Elle sourit mais elle semble un peu déçue par ma réponse. Au fond de moi, je me dis qu’elle a bien de la chance d’être tombée sur moi plutôt que sur la fondatrice Leila Khan. Elle  a cette manière de voir les choses qui déstabilise parfois les jeunes filles. J’imagine facilement sa réponse:  


- T’es bête ou quoi? Au lieu de finir d’abord ton cursus, tu penses à faire un enfant à un homme qui vit déjà avec une autre! 


Moi je suis plus ... Maternelle dans mon approche et je pense que c’est souvent pour cela qu’elles m’écoutent et appliquent les conseils donnés. Qu’importe l’âge qu’elles ont, je les vois toujours comme des petites sœurs. 


-  Réfléchis bien. Il a une femme à la maison et si j’ai bien écouté ton histoire, ils sont ensemble depuis près de 10 ans. Ca ne s’efface pas aussi facilement que tu le penses. 

- Ah madame Oyane, à la guerre comme à la guerre. Si elle ne sait pas tenir son mari ce n’est pas moi qui vais jouer les gentilles pour qu’elle le garde !


Nzame ! Elle a du culot celle-là. C’est surement ce que les maitresses de mon ex-mari disaient à celles qui leur reprochaient de coucher avec un homme marié ! Apparemment le problème des femmes ce ne sont pas les hommes, ce sont les femmes elles-mêmes. 


- Fais comme tu veux mais sache que ce qu’il lui fait à elle, il te le fera aussi ! je lui dis d’un ton un peu aigre. 


Puis je lui fais signe de s’en aller. La conversation est close, je n’ai plus aucun conseil à donner. 

C’est moi ou j’ai drôlement vieilli ! Depuis quand, les jeunes filles rêvent-elles de prendre la place de leurs ainées dans les foyers ? 

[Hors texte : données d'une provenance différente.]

Lemma count_base_marked (h : Item -> bool) (items : list Item) (b : string) :
  count_base ((fun e => set_has_alternate (h e) e) <$> items) b = count_base items b.
Proof.
  unfold count_base. induction items as [|y rest IH]; [done|].
  cbn [fmap list_fmap List.filter set_has_alternate number].
  case_bool_decide; cbn [length]; by rewrite <- IH.
Qed.

Lemma count_base_pos (items : list Item) (x : Item) :
  x ∈ items -> (1 <= count_base items (base_of (number x)))%nat.
Proof.
  unfold count_base. induction items as [|y rest IH]; [by intros ?%elem_of_nil|].
  intros Hin. cbn [List.filter]. case_bool_decide as E; cbn [length]; [lia|].
  apply elem_of_cons in Hin as [->|Hin]; [congruence|by apply IH].
Qed.

(** In the catalog that [load_items] returns, the term [form:none]
    accepts exactly the entries whose base no other entry has, be they
    variants or not. *)
Theorem form_none_means_alone (items_dict : gmap string Item) (items : list Item) (e : Item) :
  let catalog := compute_alternates items in
  e ∈ catalog ->
  apply_term items_dict (T_form (Some "none")) e
  = Ok (bool_decide (count_base catalog (base_of (number e)) = 1%nat)).
Proof.
  intros catalog. subst catalog. rewrite compute_alternates_target.
  intros (x & -> & Hx)%list_elem_of_fmap.
  rewrite count_base_marked. pose proof (count_base_pos _ _ Hx) as Hpos.
  cbn [apply_term]. unfold match_form_filter.
  change (Str.lower "none") with "none". cbn [Str.eqb].
  cbn [set_has_alternate number has_alternate].
  f_equal.
  destruct (1 <? _)%nat eqn:E.
  - apply Nat.ltb_lt in E. rewrite bool_decide_eq_false_2; [done|lia].
  - apply Nat.ltb_ge in E. rewrite bool_decide_eq_true_2; [done|lia].
Qed.

Lemma form_none_means_alone_witness :
  let catalog := compute_alternates [entry "Charizard" "6"; entry "Mega Charizard X" "6.01";
                                     entry "Unown B" "201.01"] in
  entry "Unown B" "201.01" ∈ catalog
  /\ apply_term ∅ (T_form (Some "none")) (entry "Unown B" "201.01")
     = Ok (bool_decide (count_base catalog (base_of "201.01") = 1%nat)).
Proof.
  split.
  - apply (list_elem_of_lookup_2 _ 2%nat). reflexivity.
  - apply (form_none_means_alone ∅ [entry "Charizard" "6"; entry "Mega Charizard X" "6.01";
                                     entry "Unown B" "201.01"] (entry "Unown B" "201.01")).
    apply (list_elem_of_lookup_2 _ 2%nat). reflexivity.
Defined.

(* ===================================================================== *)
(** * The cache and entries that bear the same identifier *)
(* ===================================================================== *)

Lemma filter_cached_answers (f : pred) (items : list Item) (cache : gmap string bool) :
  Forall (fun itm => is_ok (f itm) = true) items ->
  (filter_cached (pure_func f) items (cache, tt)).1
  = Ok (List.filter
          (fun itm =>
             match cache !! number itm with
             | Some b => b
             | None =>
               match first_bearing (number itm) items with
               | Some x => answer (f x)
               | None => false
               end
             end) items).
Proof.
  revert cache. induction items as [|item rest IH]; intros cache Hok; [done|].
  apply Forall_cons in Hok as [Hitem Hrest].
  cbn [filter_cached List.filter]. unfold cached, pure_func at 1.
  destruct (cache !! number item) as [b|] eqn:E.
  - pose proof (IH cache Hrest) as IHc.
    destruct (filter_cached (pure_func f) rest (cache, tt)) as [r st].
    cbn [fst] in IHc. subst r. cbn [fst].
    f_equal.
    assert (Hext : forall y,
      match cache !! number y with
      | Some b0 => b0
      | None => match first_bearing (number y) rest with
                | Some x => answer (f x) | None => false end
      end
      = match cache !! number y with
        | Some b0 => b0
        | None => match first_bearing (number y) (item :: rest) with
                  | Some x => answer (f x) | None => false end
        end).
    { intros y. destruct (cache !! number y) as [b0|] eqn:Ey; [done|].
      unfold first_bearing. cbn [List.find].
      rewrite bool_decide_eq_false_2; [done|]. congruence. }
    rewrite (List.filter_ext _ _ Hext). done.
  - destruct (f item) as [b|e] eqn:Ef; [|by cbn in Hitem].
    pose proof (IH (<[number item := b]> cache) Hrest) as IHc.
    destruct (filter_cached (pure_func f) rest (<[number item := b]> cache, tt)) as [r st].
    cbn [fst] in IHc. subst r. cbn [fst].
    assert (Hfirst : first_bearing (number item) (item :: rest) = Some item).
    { unfold first_bearing. cbn [List.find]. by rewrite bool_decide_eq_true_2. }
    rewrite Hfirst, Ef. cbn [answer].
    f_equal.
    assert (Hext : forall y,
      match <[number item := b]> cache !! number y with
      | Some b0 => b0
      | None => match first_bearing (number y) rest with
                | Some x => answer (f x) | None => false end
      end
      = match cache !! number y with
        | Some b0 => b0
        | None => match first_bearing (number y) (item :: rest) with
                  | Some x => answer (f x) | None => false end
        end).
    { intros y. unfold first_bearing. cbn [List.find].
      destruct (decide (number item = number y)) as [Heq|Hne].
      - rewrite Heq, lookup_insert_eq. rewrite <- Heq, E.
        rewrite bool_decide_eq_true_2 by done. by rewrite Ef.
      - rewrite lookup_insert_ne by done.
        by rewrite (bool_decide_eq_false_2 _ Hne). }
    rewrite (List.filter_ext _ _ Hext). done.
Qed.

Lemma module_query_filter_items (w : World) (items : list Item) (q : string) (md : ModData) :
  module_query w q = Some md ->
  filter_items w items q = (filter_cached (pure_func (func md)) items (∅, tt)).1.
Proof.
  unfold module_query, filter_items. intros Hq.
  destruct (Str.is_empty (Str.strip q)) eqn:Eempty.
  - destruct (Str.strip q); [done|discriminate Eempty].
  - destruct (Str.startswith (Str.lower (Str.strip q)) "module:"); [|done].
    by rewrite Hq.
Qed.

(** A [module:] query answers by identifier: when the predicate of the
    module raises on none of the entries, an entry is kept exactly when the
    predicate accepts the first of the entries that bear its identifier, so
    entries that bear the same identifier are kept or dropped together. *)
Theorem module_query_answers_by_identifier (w : World) (items : list Item) (q : string)
        (md : ModData) :
  module_query w q = Some md ->
  Forall (fun itm => is_ok (func md itm) = true) items ->
  filter_items w items q
  = Ok (List.filter
          (fun itm =>
             match first_bearing (number itm) items with
             | Some x => answer (func md x)
             | None => false
             end) items).
Proof.
  intros Hq Hok. rewrite (module_query_filter_items w items q md Hq).
  rewrite filter_cached_answers by done.
  f_equal.
Qed.
(** [main] from the vehicle state, the position and the weather to
    [band_results], with the requests posted to the engine. *)
Definition main_bands (soc soh lat lon temp_c wind_ms : Q)
  : result (list band_result * list iso_request) :=
  do planned <- plan_bands soc soh temp_c wind_ms ENERGY_BANDS;
  do st <- select planned;
  match distances_km st with
  | [] => ret (band_results st, [])
  | _ :: _ =>
      do geometries <-
        fetch_valhalla_isodistance float_of_str post lat lon (distances_km st);
      do brs <- attach (combine (valid_indices st) geometries)
                  (band_results st);
      ret (brs, [ {| loc_lat := lat; loc_lon := lon;
                     contours := distances_km st |} ])
  end.
End Run.

End Main.

(** ** The reconciler in the words of its description *)
Module Spec.
Import Py Json Valhalla Main.

(** The distance [vd] is within the tolerance of the request [d]. *)
Definition within (vd d : Q) : bool :=
  if Qlt_le_dec (Qabs (vd - d)) 1.0 then true else false.

(** The first returned pair within the tolerance. *)
Definition first_within (pairs : list (Q * value)) (d : Q)
  : option (Q * value) :=
  find (fun p => within (fst p) d) pairs.

(** The geometry of the last returned pair with the distance [vd]. *)
Definition last_with_distance (pairs : list (Q * value)) (vd : Q)
  : option value :=
  option_map snd (find (fun p => Qeq_bool (fst p) vd) (rev pairs)).

(** What a request of [d] is given: nothing when no returned distance is
    within the tolerance; otherwise the first returned distance within it
    decides, and the last geometry returned under that distance is
    taken. *)
Definition reconciled (pairs : list (Q * value)) (d : Q) : value :=
  match first_within pairs d with
  | None => JNone
  | Some (vd, _) =>
      match last_with_distance pairs vd with
      | Some geom => geom
      | None => JNone
      end
  end.

(** The table built from the returned pairs, taken in order. *)
Definition table_of (pairs : list (Q * value)) : geom_dict :=
  fold_left (fun d p => dict_set d (fst p) (snd p)) pairs [].

(** The feature [feat] of a response carries the pair [p]: a numeric
    ["contour"] property that has a float and a ["geometry"] object that
    has a ["type"]. *)
Definition carries (feat : value) (p : Q * value) : Prop :=
  exists props ty,
    get feat "properties" (JDict []) = Ok props
    /\ get props "contour" JNone = Ok (JNum (fst p))
    /\ to_float (fst p) = Ok (fst p)
    /\ get feat "geometry" JNone = Ok (snd p)
    /\ getitem (snd p) "type" = Ok ty.
(** C1. For a stored item and an update body that passes validation,
    [PUT /items/{id}] answers 200 with an item that is the one then stored
    under the id; its [updated_at] is the current time; every attribute the
    body does not mention keeps its value (and so do [id] and [created_at],
    which no body can mention); an attribute the body mentions takes the
    body's value. *)
Theorem update_item_merges (item_id : string) (b : body) (u : ItemUpdate)
    (now : datetime) (db : dict Item) (it : Item) :
  dict_get item_id db = Some it ->
  parse_ItemUpdate b = inr u ->
  ∃ it' db',
    serve (PUT_item item_id b now) db = (JSON_item 200 it', db') ∧
    dict_get item_id db' = Some it' ∧
    Item_updated_at it' = now ∧
    (b !! "name" = None -> Item_name it' = Item_name it) ∧
    (b !! "description" = None -> Item_description it' = Item_description it) ∧
    (b !! "price" = None -> Item_price it' = Item_price it) ∧
    (b !! "tax" = None -> Item_tax it' = Item_tax it) ∧
    (b !! "tags" = None -> Item_tags it' = Item_tags it) ∧
    Item_id it' = Item_id it ∧
    Item_created_at it' = Item_created_at it ∧
    (∀ v, ItemUpdate_name u = Some v -> Item_name it' = v) ∧
    (∀ v, ItemUpdate_description u = Some v -> Item_description it' = v) ∧
    (∀ v, ItemUpdate_price u = Some v -> Item_price it' = v) ∧
    (∀ v, ItemUpdate_tax u = Some v -> Item_tax it' = v) ∧
    (∀ v, ItemUpdate_tags u = Some v -> Item_tags it' = v).
Proof.
  intros Hget Hparse.
  destruct (parse_ItemUpdate_fields b u Hparse) as (Hn & Hd & Hp & Ht & Hg).
  destruct (merge_fields u it) as (Mn & Md & Mp & Mt & Mg).
  simpl. rewrite Hparse. unfold update_item. rewrite Hget.
  eexists _, _. split; [reflexivity|].
  split; [apply dict_get_set_eq|]. simpl.
  split; [done|].
  repeat split.
  - intros E. rewrite E in Hn. injection Hn as Hn. by rewrite Mn, <- Hn.
  - intros E. rewrite E in Hd. injection Hd as Hd. by rewrite Md, <- Hd.
  - intros E. rewrite E in Hp. injection Hp as Hp. by rewrite Mp, <- Hp.
  - intros E. rewrite E in Ht. injection Ht as Ht. by rewrite Mt, <- Ht.
  - intros E. rewrite E in Hg. injection Hg as Hg. by rewrite Mg, <- Hg.
  - apply foldl_setattr_id.
  - apply foldl_setattr_created_at.
  - intros v E. by rewrite Mn, E.
  - intros v E. by rewrite Md, E.
  - intros v E. by rewrite Mp, E.
  - intros v E. by rewrite Mt, E.
  - intros v E. by rewrite Mg, E.
Qed.

Lemma update_item_merges_witness :
  dict_get widget_id widget_db = Some widget ∧
  parse_ItemUpdate price_patch = inr price_update ∧
  ∃ it',
    (serve (PUT_item widget_id price_patch 200%Z) widget_db).1 = JSON_item 200 it' ∧
    Item_name it' = Some "Widget" ∧
    Item_price it' = Some 12.5%float ∧
    Item_updated_at it' = 200%Z.
Proof.
  assert (H1 : dict_get widget_id widget_db = Some widget) by reflexivity.
  assert (H2 : parse_ItemUpdate price_patch = inr price_update)
    by (vm_compute; reflexivity).
  split; [exact H1|]. split; [exact H2|].
  destruct (update_item_merges widget_id price_patch price_update 200%Z
              widget_db widget H1 H2)
    as (it' & db' & Hs & _ & Ht & Hn & _ & _ & _ & _ & _ & _ & _ & _ & Hp & _).
  exists it'. rewrite Hs. split; [reflexivity|].
  split; [by rewrite Hn|]. split; [by apply Hp | exact Ht].
Defined.

(* ===================================================================== *)
(** ** Create *)
(* ===================================================================== *)



Lemma all_str_inv (l : list json) (g : list string) :
  all_str l = inr g -> l = JStr <$> g.
Proof.
  revert g. induction l as [|j l IH]; intros g; simpl.
  - by intros [= <-].
  - destruct j; try done. destruct (all_str l) as [|ss]; [done|].
    intros [= <-]. simpl. f_equal. by apply IH.
Qed.

(** What a body that passes [ItemCreate] holds at each field. *)
Lemma ItemBase_name_inv (v : option json) (n : string) :
  ItemBase_name v = inr n ->
  v = Some (JStr n) ∧ 1 <= String.length n <= 100.
Proof.
  unfold ItemBase_name, Field_required, constr_str.
  destruct v as [[]|]; try done.
  destruct (Nat.ltb_spec (String.length s) 1); [done|].
  destruct (Nat.ltb_spec 100 (String.length s)); [done|].
  intros [= <-]. split; [done | lia].
Qed.

Lemma ItemBase_price_inv (v : option json) (p : float) :
  ItemBase_price v = inr p ->
  v = Some (JNum p) ∧ PrimFloat.ltb 0%float p = true.
Proof.
  unfold ItemBase_price, Field_required, float_gt.
  destruct v as [[]|]; try done.
  destruct (PrimFloat.ltb 0%float f) eqn:E; [|done].
  by intros [= <-].
Qed.

Lemma ItemBase_description_inv (v : option json) (d : option string) :
  ItemBase_description v = inr d -> reads_as_str v d.
Proof.
  unfold ItemBase_description, Field_optional, plain_str, reads_as_str.
  destruct v as [[]|]; try done; by intros [= <-].
Qed.

Lemma ItemBase_tax_inv (v : option json) (t : option float) :
  ItemBase_tax v = inr t ->
  reads_as_num v t ∧ ∀ f, t = Some f -> PrimFloat.leb 0%float f = true.
Proof.
  unfold ItemBase_tax, Field_optional, float_ge, reads_as_num.
  destruct v as [[]|]; try done; try (by intros [= <-]).
  destruct (PrimFloat.leb 0%float f) eqn:E; [|done].
  intros [= <-]. split; [done|]. by intros ? [= <-].
Qed.

Lemma ItemBase_tags_inv (v : option json) (g : list string) :
  ItemBase_tags v = inr g ->
  match v with
  | None => g = []
  | Some (JArr l) => l = JStr <$> g
  | _ => False
  end.
Proof.
  unfold ItemBase_tags, Field_default, list_str.
  destruct v as [[]|]; try done; [|by intros [= <-]].
  apply all_str_inv.
Qed.


Lemma reachable_widget_db : reachable widget_db.
Proof.
  change widget_db with (serve (POST_items widget_body 0 100%Z) []).2.
  constructor. constructor.
Qed.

Hé Oyane ! Ne fais pas semblant, je me dis intérieurement. Tu as toi-même subi cette situation des dizaines de fois. Tu as lu des messages de filles qui demandaient à ton mari de te faire sortir de la maison pour qu’elles puissent s’occuper de lui. Hum ! Si elles savaient ! Tenir un foyer ! C’est un combat de tous les instants. Etre la maitresse c’est une chose : on a droit aux restaurants en amoureux, aux petits cadeaux et aux promesses de lendemains meilleurs. Quand on est la femme, pas la jeune mariée, mais l’épouse d’il y a des milliers d’années, on a droit à ces remarques :


- Mais pourquoi mon caleçon n’est pas lavé ? 


Ou encore :


- Tu ne peux pas emmener toi-même les enfants à l’hôpital ? Je suis très occupé là !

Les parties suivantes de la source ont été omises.